Where you can go to grad school without going to a grad school
Institute serves adults seeking intellectual rigor, less commitment
NEW YORK — Say you’re bored by your 9-to-5. You’re intellectually understimulated, and you want a challenge beyond your book club, which, it turns out, is just you and your friends gossiping around a lukewarm charcuterie board.
What are your options? You could apply to graduate school, if you have the ambition, money and time. Or you could start smaller and enroll in a class at the Brooklyn Institute for Social Research.
The Brooklyn Institute is a nonprofit education center that offers evening and weekend courses for adults, catering to those who want the rigor of a liberal arts seminar but at a more modest commitment. The unaccredited classes are held for three hours each week for a month and are led by lecturers with advanced degrees.
Although adult learners can enroll in massive open online courses or extension school programs, the institute differentiates itself with more niche and left-field topics: the novels of Clarice Lispector; the history of trauma; transgender Marxism. The best part? No grades. Andres Begue, 32, discovered the organization this year after casually searching for continuing education opportunities online.
“It’s nice to be able to go into something that I have no context for and learn something new,” said Begue, who works in technology support at a software company. He was intrigued by a course about 20th century Austrian playwright and novelist Thomas Bernhard.
On an evening in October, Begue joined 17 other students around a long wooden table at the institute’s white-brick office space in the Brooklyn neighborhood of Dumbo.
The group read texts like Woodcutters and Heldenplatz while snacking on corn chips and sipping boxed wine.
Lauren K. Wolfe, an associate faculty member who specializes in Austrian and German literature, guided discussions of the writer’s hectoring prose and disdain for Austrian culture as the group engaged with larger questions about literary critique, political memory and translation.
“At our core is the conviction that the idea that people are anti-intellectual is false,” said Ajay Singh Chaudhary, the institute’s executive director. “The idea that people don’t want to critically engage, that they just want five-minute sound bites, is false.”
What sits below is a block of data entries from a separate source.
(* ===== verification/_CoqProject ===== *)
-Q . S2P
Prelude.v
Machine.v
Rounding.v
StdMap.v
Types.v
ObjectPool.v
OrderBook.v
PriceTime.v
BookInv.v
BookOps.v
MatchingEngine.v
MatchRefine.v
EngineSpec.v
Exchange.v
Determinism.v
EngineProps.v
BookProps.v
RiskChecker.v
RiskProps.v
Wire.v
Numbers.v
Protocol.v
Format.v
Layout.v
Typing.v
TcpServer.v
ServerProps.v
Threads.v
ThreadInv.v
ThreadSteps.v
ThreadProps.v
Broken.v
EndToEnd.v
LatencyHistogram.v
Deviations.v
Random.v
Simulation.v
SimBooks.v
SimProps.v
SimMaker.v
SimRun.v
SimKept.v
Momentum.v
Seeded.v
Replay.v
Tape.v
Harness.v
Benchmark.v
MicroBench.v
Main.v
Reports.v
ReportProps.v
BenchProps.v
UnitTests.v
(* ===== verification/ObjectPool.v ===== *)
(** The object pool of include/core/ObjectPool.h.

    [storage_] is a [std::deque<T>]: it only ever grows at the back, which leaves
    every element where it is, so a [T*] into it is the index of the element and
    stays valid for the life of the pool.  A cell that was never written holds the
    value-initialised [T()]; such cells are not stored in [dq_cells].  [free_list_]
    is a [std::vector<T*>] used as a stack; the list here has its [back()] first.

    The class [PoolLaws] is the promise of the pool to its client: a pool owns a
    set of live addresses, hands out addresses that are not live, and neither an
    acquisition nor a release changes an object that is. *)

From stdpp Require Import base list gmap.
From Stdlib Require Import ZArith Lia.
From S2P Require Import Prelude Machine.

(** The value [T()] of a value-initialised object. *)
Class ValueInit (T : Type) := value_init : T.

Abbreviation ptr := N (only parsing).

Record deque (T : Type) := mk_deque { dq_size : N; dq_cells : gmap N T }.
Arguments mk_deque {T}.
Arguments dq_size {T}.
Arguments dq_cells {T}.

Record ObjectPool (T : Type) := mk_pool { storage_ : deque T; free_list_ : list N }.
Arguments mk_pool {T}.
Arguments storage_ {T}.
Arguments free_list_ {T}.

Section pool.
Context {T : Type} `{!ValueInit T}.
Implicit Types (P : ObjectPool T) (p : ptr).

(** [storage_.emplace_back()] *)
Definition dq_emplace_back (d : deque T) : deque T :=
  mk_deque (dq_size d + 1) (dq_cells d).

(** The loop of the constructor: after [n] rounds the storage has [n] cells and
    the free list their addresses. *)
Fixpoint pool_fill (n : nat) (P : ObjectPool T) : ObjectPool T :=
  match n with
  | O => P
  | S n =>
      pool_fill n
        (mk_pool (dq_emplace_back (storage_ P))
           (dq_size (storage_ P) :: free_list_ P))
  end.

(** The state the constructor leaves, in closed form ([pool_new_loop] shows that
    it is what the loop computes): [n] value-initialised cells, and their
    addresses in the free list, the last one on top. *)
Fixpoint addresses_below (n : nat) (i : N) : list N :=
  match n with
  | O => []
  | S n => N.pred i :: addresses_below n (N.pred i)
  end.

Definition pool_new (initial_capacity : N) : ObjectPool T :=
  mk_pool (mk_deque initial_capacity ∅)
    (addresses_below (N.to_nat initial_capacity) initial_capacity).

Definition acquire P : ptr * ObjectPool T :=
  match free_list_ P with
  | [] => (dq_size (storage_ P), mk_pool (dq_emplace_back (storage_ P)) [])
  | obj :: rest => (obj, mk_pool (storage_ P) rest)
  end.

Definition release (p : ptr) P : ObjectPool T :=
  mk_pool (storage_ P) (p :: free_list_ P).

Definition active_count P : Z :=
  u64 (Z.of_N (dq_size (storage_ P)) - Z.of_nat (length (free_list_ P))).

Definition capacity P : Z := Z.of_N (dq_size (storage_ P)).

(** Reading and writing [*p]: undefined when [p] is not an element of the
    storage. *)
Definition load P (p : ptr) : option T :=
  if (p <? dq_size (storage_ P))%N then
    Some (default value_init (dq_cells (storage_ P) !! p))
  else None.

Definition store P (p : ptr) (v : T) : option (ObjectPool T) :=
  if (p <? dq_size (storage_ P))%N then
    Some (mk_pool (mk_deque (dq_size (storage_ P)) (<[p := v]> (dq_cells (storage_ P))))
            (free_list_ P))
  else None.

(** The pool owns exactly the addresses of [live]: with the free list they are
    the cells of the storage, each once. *)
Definition pool_owns P (live : list ptr) : Prop :=
  NoDup (live ++ free_list_ P) ∧
  Forall (λ p, p < dq_size (storage_ P))%N (live ++ free_list_ P) ∧
  N.of_nat (length (live ++ free_list_ P)) = dq_size (storage_ P).
End pool.

(** What a client of a pool relies on. *)
Class PoolLaws {T PT : Type} (acq : PT → ptr * PT) (rel : ptr → PT → PT)
    (ld : PT → ptr → option T) (st : PT → ptr → T → option PT)
    (owns : PT → list ptr → Prop) : Prop := {
  owns_proper :: Proper (eq ==> (≡ₚ) ==> iff) owns;
  owns_NoDup P live : owns P live → NoDup live;
  acquire_spec P live p P' :
    owns P live → acq P = (p, P') →
    owns P' (p :: live) ∧ ∀ q, q ∈ live → ld P' q = ld P q;
  release_spec P live p :
    owns P (p :: live) → owns (rel p P) live ∧ ∀ q, ld (rel p P) q = ld P q;
  load_spec P live p : owns P live → p ∈ live → is_Some (ld P p);
  store_spec P live p v :
    owns P live → p ∈ live →
    ∃ P', st P p v = Some P' ∧ owns P' live ∧ ld P' p = Some v ∧
          ∀ q, q ≠ p → ld P' q = ld P q;
}.

Section pool_laws.
Context {T : Type} `{!ValueInit T}.
Implicit Types (P : ObjectPool T).

Lemma load_in_range P p : is_Some (load P p) ↔ (p < dq_size (storage_ P))%N.
Proof.
  unfold load. destruct (N.ltb_spec p (dq_size (storage_ P))) as [H|H].
  - split; [done|]. intros _. by eexists.
  - split; [by intros [? ?]|lia].
Qed.

Lemma pool_owns_perm P l1 l2 : l1 ≡ₚ l2 → pool_owns P l1 → pool_owns P l2.
Proof.
  intros Hl (Hnd & Hf & Hlen).
  assert (l1 ++ free_list_ P ≡ₚ l2 ++ free_list_ P) as Hp by (by apply Permutation_app_tail).
  unfold pool_owns. split_and!.
  - by rewrite <-Hp.
  - by rewrite <-Hp.
  - by rewrite <-(Permutation_length Hp).
Qed.

#[export] Instance ObjectPool_laws :
  PoolLaws (T:=T) acquire release load store pool_owns.
Proof.
  split.
  - intros P ? <- l1 l2 Hl. split; by apply pool_owns_perm.
  - intros P live (Hnd & _). by apply NoDup_app in Hnd as (? & _).
  - intros [[n c] [|f fs]] live p P' (Hnd & Hlt & Hlen) Ha; unfold acquire in Ha;
      simplify_eq/=.
    + rewrite app_nil_r in *. split.
      * unfold pool_owns; simpl. rewrite app_nil_r. split_and!.
        -- constructor; [|done]. intros Hin. rewrite Forall_forall in Hlt.
           specialize (Hlt _ Hin). simpl in *. lia.
        -- constructor; [lia|]. eapply Forall_impl; [exact Hlt|]. simpl. lia.
        -- simpl. lia.
      * intros q Hq. rewrite Forall_forall in Hlt. specialize (Hlt _ Hq).
        unfold load. simpl in *. by rewrite !(proj2 (N.ltb_lt _ _)) by lia.
    + split; [|done]. unfold pool_owns; simpl in *.
      assert (p :: live ++ fs ≡ₚ live ++ p :: fs) as Hp by solve_Permutation.
      split_and!; [by rewrite Hp..|]. rewrite !length_app. simpl. lia.
  - intros [[n c] fs] live p (Hnd & Hlt & Hlen). split; [|done].
    unfold pool_owns; simpl in *.
    assert (live ++ p :: fs ≡ₚ p :: live ++ fs) as Hp by solve_Permutation.
    split_and!; [by rewrite Hp..|]. rewrite (Permutation_length Hp). done.
  - intros P live p (Hnd & Hlt & Hlen) Hp. apply load_in_range.
    rewrite Forall_forall in Hlt. apply Hlt, elem_of_app. by left.
  - intros [[n c] fs] live p v (Hnd & Hlt & Hlen) Hp.
    assert (p < n)%N as Hpn.
    { rewrite Forall_forall in Hlt. apply Hlt, elem_of_app. by left. }
    unfold store, load; simpl. rewrite (proj2 (N.ltb_lt _ _) Hpn).
    eexists. split_and!; [done| | |]; simpl.
    + by split_and!.
    + by rewrite (proj2 (N.ltb_lt _ _) Hpn), lookup_insert_eq.
    + intros q Hq. by rewrite lookup_insert_ne.
Qed.

Lemma pool_fill_spec n P :
  pool_owns P [] →
  pool_owns (pool_fill n P) [] ∧
  dq_size (storage_ (pool_fill n P)) = (dq_size (storage_ P) + N.of_nat n)%N.
Proof.
  revert P. induction n as [|n IH]; intros P HP; simpl; [split; [done|lia]|].
  destruct (IH
    (mk_pool (dq_emplace_back (storage_ P)) (dq_size (storage_ P) :: free_list_ P)))
    as [H1 H2].
  - destruct HP as (Hnd & Hlt & Hlen). unfold pool_owns in *; simpl in *. split_and!.
    + constructor; [|done]. intros Hin. rewrite Forall_forall in Hlt.
      specialize (Hlt _ Hin). simpl in *. lia.
    + constructor; [lia|]. eapply Forall_impl; [exact Hlt|]. simpl. lia.
    + lia.
  - split; [done|]. rewrite H2. simpl. lia.
Qed.

Lemma pool_fill_closed n i fs :
  pool_fill n (mk_pool (mk_deque i ∅) fs) =
  mk_pool (T:=T) (mk_deque (i + N.of_nat n) ∅) (addresses_below n (i + N.of_nat n) ++ fs).
Proof.
  revert i fs. induction n as [|n IH]; intros i fs; simpl; [by rewrite N.add_0_r|].
  unfold dq_emplace_back; simpl. rewrite IH.
  replace (i + 1 + N.of_nat n)%N with (i + N.pos (Pos.of_succ_nat n))%N by lia.
  f_equal. clear IH. revert i. induction n as [|n IH]; intros i; simpl.
  - f_equal. lia.
  - f_equal. specialize (IH i). simpl in IH.
    replace (N.pred (N.pred (i + N.of_nat (S (S n)))))
      with (N.pred (i + N.of_nat (S n))) by lia.
    replace (N.pred (i + N.pos (Pos.succ (Pos.of_succ_nat n))))
      with (i + N.pos (Pos.of_succ_nat n))%N by lia.
    done.
Qed.

Lemma pool_new_loop n :
  pool_new n = pool_fill (N.to_nat n) (mk_pool (T:=T) (mk_deque 0 ∅) []).
Proof.
  rewrite pool_fill_closed, N2Nat.id, N.add_0_l, app_nil_r. done.
Qed.

Lemma pool_new_owns n : pool_owns (T:=T) (pool_new n) [].
Proof.
  rewrite pool_new_loop. apply pool_fill_spec. unfold pool_owns; simpl. split_and!; [constructor..|done].
Qed.
End pool_laws.
(* ===== verification/PriceTime.v ===== *)
(** Price-time priority: the specification of the exchange.

    A side of the market is the list of its resting orders in matching order.
    The operations of this file work on such lists only, with no price levels, no
    index and no pool: [enqueue] an arriving order, [dequeue] an order by id,
    [match_queue] an incoming order against the opposite side.  BookInv and
    MatchRefine show that the book and the engine implement them. *)

From stdpp Require Import base list gmap strings sorting.
From Stdlib Require Import ZArith Lia.
From S2P Require Import Prelude Machine StdMap Types ObjectPool OrderBook.

Open Scope Z_scope.

#[export] Instance price_before_swo buy : StrictWeakOrder (price_before buy) num.
Proof. destruct buy; apply _. Qed.

(** ** Price-time priority *)

(** [o1] is matched before [o2]: at a better price, or at the same price with an
    earlier id. *)
Definition ahead (buy : bool) (o1 o2 : Order) : Prop :=
  price_before buy (price o1) (price o2) = true ∨
  price_before buy (price o2) (price o1) = false ∧ id o1 < id o2.

(** The queue of one side after the arrival of [o]: behind every order at its
    price or a better one. *)
Fixpoint enqueue (buy : bool) (o : Order) (l : list Order) : list Order :=
  match l with
  | [] => [o]
  | x :: l' => if price_before buy (price o) (price x) then o :: l else x :: enqueue buy o l'
  end.

(** The queue without the order with a given id. *)
Definition dequeue (oid : OrderId) (l : list Order) : list Order :=
  filter (λ x, id x ≠ oid) l.

(** The queue in which the order with the id of [o] is [o]. *)
Definition replace_order (o : Order) (l : list Order) : list Order :=
  (λ x, if decide (id x = id o) then o else x) <$> l.

Lemma enqueue_app buy o l1 l2 :
  Forall (λ x, price_before buy (price o) (price x) = false) l1 →
  Forall (λ x, price_before buy (price o) (price x) = true) l2 →
  enqueue buy o (l1 ++ l2) = l1 ++ o :: l2.
Proof.
  induction 1 as [|x l1 Hx _ IH]; simpl; intros Hl2.
  - destruct Hl2 as [|y l2 Hy _]; simpl; [done|]. by rewrite Hy.
  - rewrite Hx. by rewrite IH.
Qed.

Lemma dequeue_app oid l1 l2 : dequeue oid (l1 ++ l2) = dequeue oid l1 ++ dequeue oid l2.
Proof. apply filter_app. Qed.

Lemma dequeue_absent oid l : oid ∉ (id <$> l) → dequeue oid l = l.
Proof.
  intros Hni. apply filter_all, Forall_forall. intros x Hx <-.
  apply Hni, list_elem_of_fmap. by exists x.
Qed.

Lemma dequeue_mid o l1 l2 :
  id o ∉ (id <$> l1) → id o ∉ (id <$> l2) → dequeue (id o) (l1 ++ o :: l2) = l1 ++ l2.
Proof.
  intros H1 H2. rewrite dequeue_app. unfold dequeue at 2. rewrite filter_cons_False by naive_solver.
  fold (dequeue (id o) l2). by rewrite !dequeue_absent.
Qed.

Lemma replace_absent o l : id o ∉ (id <$> l) → replace_order o l = l.
Proof.
  intros Hni. unfold replace_order. induction l as [|x l IH]; [done|]. csimpl in *.
  apply not_elem_of_cons in Hni as [? ?]. rewrite decide_False by done. by rewrite IH.
Qed.

Lemma replace_mid o o' l1 l2 :
  id o' = id o → id o ∉ (id <$> l1) → id o ∉ (id <$> l2) →
  replace_order o' (l1 ++ o :: l2) = l1 ++ o' :: l2.
Proof.
  intros Hid H1 H2. unfold replace_order. rewrite fmap_app. csimpl.
  rewrite decide_True by done. fold (replace_order o' l1) (replace_order o' l2).
  by rewrite !replace_absent by (by rewrite Hid).
Qed.

Lemma ahead_same buy o1 o2 o1' o2' :
  id o1' = id o1 → price o1' = price o1 → id o2' = id o2 → price o2' = price o2 →
  ahead buy o1 o2 → ahead buy o1' o2'.
Proof. unfold ahead. by intros -> -> -> ->. Qed.

Lemma StronglySorted_replace buy o l :
  (∀ x, x ∈ l → id x = id o → price x = price o) →
  StronglySorted (ahead buy) l → StronglySorted (ahead buy) (replace_order o l).
Proof.
  intros Hsame. induction 1 as [|x l Hs IH Hx]; [constructor|]. csimpl. constructor.
  - apply IH. intros y Hy. apply Hsame. by right.
  - unfold replace_order. apply Forall_fmap. rewrite Forall_forall in Hx |- *.
    intros y Hy. simpl. eapply ahead_same; [..|by apply Hx];
      case_decide; try done; symmetry; apply Hsame; try done; by constructor.
Qed.

Lemma dequeue_replace o l : dequeue (id o) (replace_order o l) = dequeue (id o) l.
Proof.
  unfold dequeue, replace_order. induction l as [|x l IH]; [done|]. csimpl.
  rewrite !filter_cons. repeat case_decide; simplify_eq/=; try done. by rewrite IH.
Qed.

Lemma replace_twice o o' l :
  id o = id o' → replace_order o' (replace_order o l) = replace_order o' l.
Proof.
  intros Hid. unfold replace_order. rewrite <-list_fmap_compose. apply list_fmap_ext.
  intros i x _. simpl. repeat case_decide; congruence.
Qed.

Lemma elem_of_enqueue buy o x l : x ∈ enqueue buy o l ↔ x = o ∨ x ∈ l.
Proof. induction l as [|y l IH]; simpl; [|case_match]; set_solver. Qed.

Lemma enqueue_perm buy o l : enqueue buy o l ≡ₚ o :: l.
Proof. induction l as [|y l IH]; simpl; [done|]. case_match; [done|]. rewrite IH. constructor. Qed.

Lemma dequeue_enqueue buy o l : id o ∉ (id <$> l) → dequeue (id o) (enqueue buy o l) = l.
Proof.
  intros Hni. unfold dequeue. induction l as [|x l IH]; simpl.
  - rewrite filter_cons_False by naive_solver. done.
  - csimpl in Hni. apply not_elem_of_cons in Hni as [Hx Hni]. case_match.
    + rewrite filter_cons_False by naive_solver. rewrite filter_cons_True by done.
      f_equal. by apply dequeue_absent.
    + rewrite filter_cons_True by done. by rewrite IH.
Qed.

Lemma replace_enqueue buy o o' l :
  id o' = id o → price o' = price o → id o ∉ (id <$> l) →
  replace_order o' (enqueue buy o l) = enqueue buy o' l.
Proof.
  intros Hid Hpr Hni. induction l as [|x l IH].
  - apply (replace_mid o o' [] []); [done|apply not_elem_of_nil..].
  - csimpl in Hni. pose proof Hni as [Hx Hl]%not_elem_of_cons. simpl. rewrite Hpr. case_match.
    + by apply (replace_mid o o' [] (x :: l)); [|apply not_elem_of_nil|].
    + unfold replace_order. csimpl. rewrite decide_False by congruence.
      f_equal. by apply IH.
Qed.

(** ** Matching *)

(** An incoming order at price [p] may trade with the resting order [r]. *)
Definition crosses (buy : bool) (p : Price) (r : Order) : bool :=
  if buy then dgeb p (price r) else dleb p (price r).

(** The trade of [q] shares between an incoming and a resting order, at the price
    of the resting one. *)
Definition trade_of (buy : bool) (inc r : Order) (q : Quantity) (now : Timestamp) : Trade :=
  {| buy_order_id := if buy then id inc else id r;
     sell_order_id := if buy then id r else id inc;
     trade_price := price r; trade_quantity := q; trade_timestamp := now |}.

(** Match [inc] against the queue [opp] of the other side: the trades, the
    incoming order afterwards and the queue afterwards.  [clock i] is the time of
    the [i]-th trade. *)
Fixpoint match_queue (buy : bool) (clock : nat → Timestamp) (inc : Order)
    (opp : list Order) : list Trade * Order * list Order :=
  match opp with
  | [] => ([], inc, [])
  | r :: rest =>
      if (remaining_qty inc >? 0) && crosses buy (price inc) r then
        let q := Z.min (remaining_qty inc) (remaining_qty r) in
        let t := trade_of buy inc r q (clock O) in
        let inc' := set_remaining (remaining_qty inc - q) inc in
        if remaining_qty r - q =? 0 then
          let '(ts, inc'', opp') := match_queue buy (λ n, clock (S n)) inc' rest in
          (t :: ts, inc'', opp')
        else ([t], inc', set_remaining (remaining_qty r - q) r :: rest)
      else ([], inc, opp)
  end.

(** An order that may rest: something is left of it, no more than was ordered. *)
Definition live (o : Order) : Prop :=
  0 < remaining_qty o ≤ quantity o ∧ quantity o < 2 ^ 32.

Definition filled_by (ts : list Trade) : Z := sum_list_Z (trade_quantity <$> ts).

Lemma trade_of_set_remaining buy inc r q x now :
  trade_of buy (set_remaining x inc) r q now = trade_of buy inc r q now.
Proof. done. Qed.

Lemma set_remaining_twice q q' o : set_remaining q (set_remaining q' o) = set_remaining q o.
Proof. done. Qed.

Lemma set_remaining_id o : set_remaining (remaining_qty o) o = o.
Proof. by destruct o. Qed.

(** The trades that fill the orders of [l] completely. *)
Definition full_fills (buy : bool) (clock : nat → Timestamp) (inc : Order) (l : list Order)
    : list Trade :=
  imap (λ i r, trade_of buy inc r (remaining_qty r) (clock i)) l.

(** The outcome of a match in closed form: a prefix [full] of the queue is filled
    and gone; then either matching stops in front of the next order, or the
    incoming order is exhausted inside it. *)
Inductive match_outcome (buy : bool) (clock : nat → Timestamp) (inc : Order)
    (opp : list Order) (ts : list Trade) (inc' : Order) (opp' : list Order) : Prop :=
  | outcome_stop full rem :
      opp = full ++ opp' →
      ts = full_fills buy clock inc full →
      inc' = set_remaining rem inc →
      rem = remaining_qty inc - sum_list_Z (remaining_qty <$> full) → 0 ≤ rem →
      Forall (λ r, crosses buy (price inc) r = true) full →
      (rem = 0 ∨ match opp' with [] => True | r :: _ => crosses buy (price inc) r = false end) →
      match_outcome buy clock inc opp ts inc' opp'
  | outcome_partial full r rest q :
      opp = full ++ r :: rest →
      ts = full_fills buy clock inc full ++ [trade_of buy inc r q (clock (length full))] →
      inc' = set_remaining 0 inc →
      opp' = set_remaining (remaining_qty r - q) r :: rest →
      q = remaining_qty inc - sum_list_Z (remaining_qty <$> full) →
      0 < q < remaining_qty r →
      Forall (λ r, crosses buy (price inc) r = true) (full ++ [r]) →
      match_outcome buy clock inc opp ts inc' opp'.

(** A completely filled head in front of an outcome. *)
Lemma match_outcome_cons buy clock inc r opp ts inc' opp' :
  crosses buy (price inc) r = true → remaining_qty r ≤ remaining_qty inc →
  match_outcome buy (λ n, clock (S n))
    (set_remaining (remaining_qty inc - remaining_qty r) inc) opp ts inc' opp' →
  match_outcome buy clock inc (r :: opp)
    (trade_of buy inc r (remaining_qty r) (clock O) :: ts) inc' opp'.
Proof.
  intros Hc Hle [full rem -> -> -> -> Hge Hf Hstop|full x rest q -> -> -> -> -> Hq Hf]; simpl in *.
  - eapply (outcome_stop _ _ _ _ _ _ _ (r :: full)); csimpl; try done; try lia.
    by constructor.
  - eapply (outcome_partial _ _ _ _ _ _ _ (r :: full)); csimpl; try done; try lia.
    by constructor.
Qed.

Lemma match_queue_outcome buy clock inc opp ts inc' opp' :
  Forall live opp → 0 ≤ remaining_qty inc →
  match_queue buy clock inc opp = (ts, inc', opp') →
  match_outcome buy clock inc opp ts inc' opp'.
Proof.
  assert (∀ clock inc opp, 0 ≤ remaining_qty inc →
    (remaining_qty inc = 0 ∨ match opp with [] => True | r :: _ => crosses buy (price inc) r = false end) →
    match_outcome buy clock inc opp [] inc opp) as Hnone.
  { intros clock0 inc0 opp0 ??. apply (outcome_stop _ _ _ _ _ _ _ [] (remaining_qty inc0));
      simpl; try done; [by rewrite set_remaining_id|lia]. }
  revert clock inc ts inc' opp'. induction opp as [|r rest IH];
    intros clock inc ts inc' opp' Hlive Hrem; simpl.
  { intros; simplify_eq. apply Hnone; auto. }
  apply Forall_cons in Hlive as [[Hr _] Hlive].
  destruct (Z.gtb_spec (remaining_qty inc) 0); simpl; cycle 1.
  { intros; simplify_eq. apply Hnone; auto with lia. }
  destruct (crosses buy (price inc) r) eqn:Hc; cycle 1.
  { intros; simplify_eq. apply Hnone; auto. }
  destruct (Z.eqb_spec (remaining_qty r - Z.min (remaining_qty inc) (remaining_qty r)) 0) as [E|E].
  - destruct (match_queue _ _ _ rest) as [[ts' inc''] opp''] eqn:Hm. intros; simplify_eq.
    assert (Z.min (remaining_qty inc) (remaining_qty r) = remaining_qty r) as Hmin by lia.
    rewrite Hmin in *. apply match_outcome_cons; [done|lia|]. apply IH; [done|simpl; lia|done].
  - intros; simplify_eq.
    assert (Z.min (remaining_qty inc) (remaining_qty r) = remaining_qty inc) as -> by lia.
    rewrite Z.sub_diag.
    eapply (outcome_partial _ _ _ _ _ _ _ [] r rest); simpl; try done; try lia.
    by repeat constructor.
Qed.

(** ** Consequences of a match *)

Lemma filled_by_app ts ts' : filled_by (ts ++ ts') = filled_by ts + filled_by ts'.
Proof. unfold filled_by. by rewrite fmap_app, sum_list_Z_app. Qed.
Founded in 2012, the Brooklyn Institute began modestly, with a dozen or so people discussing Plato’s Republic over cheap pints at a bistro in the brownstone-filled New York City neighborhood Boerum Hill. Chaudhary, then a graduate student at Columbia University, had dreamed of an alternative to traditional academia while preparing to teach Columbia’s core curriculum. He was at a local bar and noticed interest from nearby patrons.
“People have always been like, ‘Oh, what’s that? I always wish I got a chance to study, you know, Aristotle or Plato,’ ” Chaudhary said.
The institute now has about 60 faculty members, five of them full-time, and offers around 20 courses a month, both virtually and in person. Instructors earn approximately 70% of revenue from what they teach, or about $3,500 per course — often a better deal than what they would make as adjunct professors.
“There is a structural problem in higher education,” said Nara Roberta Silva, a Brazilian sociologist who previously lectured at Lehman College.
In addition to teaching courses on social movements and postcolonial theory, she heads the institute’s “praxis program,” which provides workshops to labor unions, nonprofits and other public-interest organizations.
“I feel I’m a much better scholar because of this stability,” she said.
Particularly devoted learners can sign up for more bespoke services at a higher premium. Last year, the institute created a certificate program that’s essentially a yearlong master’s degree and also established yearlong intensive language courses in ancient Greek and Sanskrit (Arabic, Hebrew and Latin classes are in development for 2024).
Having hosted courses in London and Philadelphia, the institute expanded this month to Chicago, offering an introductory seminar on the Frankfurt School, a cohort of 20th-century German Marxist intellectuals associated with the organization’s namesake, the Institute for Social Research.
Hank Vandenburgh, 78, used to travel four to five hours from Palatine Bridge, N.Y., to attend classes on subjects like sadomasochism and the philosophy and politics of love.
“Because of the unusual specific topics the Brooklyn Institute has, I don’t think I’d be able to get those at a university around here,” said Vandenburgh, a retired professor. Since the institute introduced digital instruction in 2020, Vandenburgh has taken courses remotely, including one starting this week on French psychoanalyst Jacques Lacan.
Although the change has diversified the institute’s pool, bringing in students and instructors from countries as far afield as China and Mozambique, the clientele skews white-collar and college-educated.
The institute, whose classes cost $335, provides a limited amount of pay-what-you-want scholarships. But even at a discount, some students may find it more cost-effective to join more casual reading groups elsewhere in New York City.
Swathi Manchikanti, 35, who took two urban design courses, said it could benefit the institute to advertise more widely.
“We’re reading all of these papers from all of these philosophers or architects who are talking about what the working class deserved, but I felt like we’d never really had a representative voice of a working-class member,” she said.
Still, Manchikanti appreciated how the courses opened up her thinking as a climate-adaptation and health expert at a United Nations agency.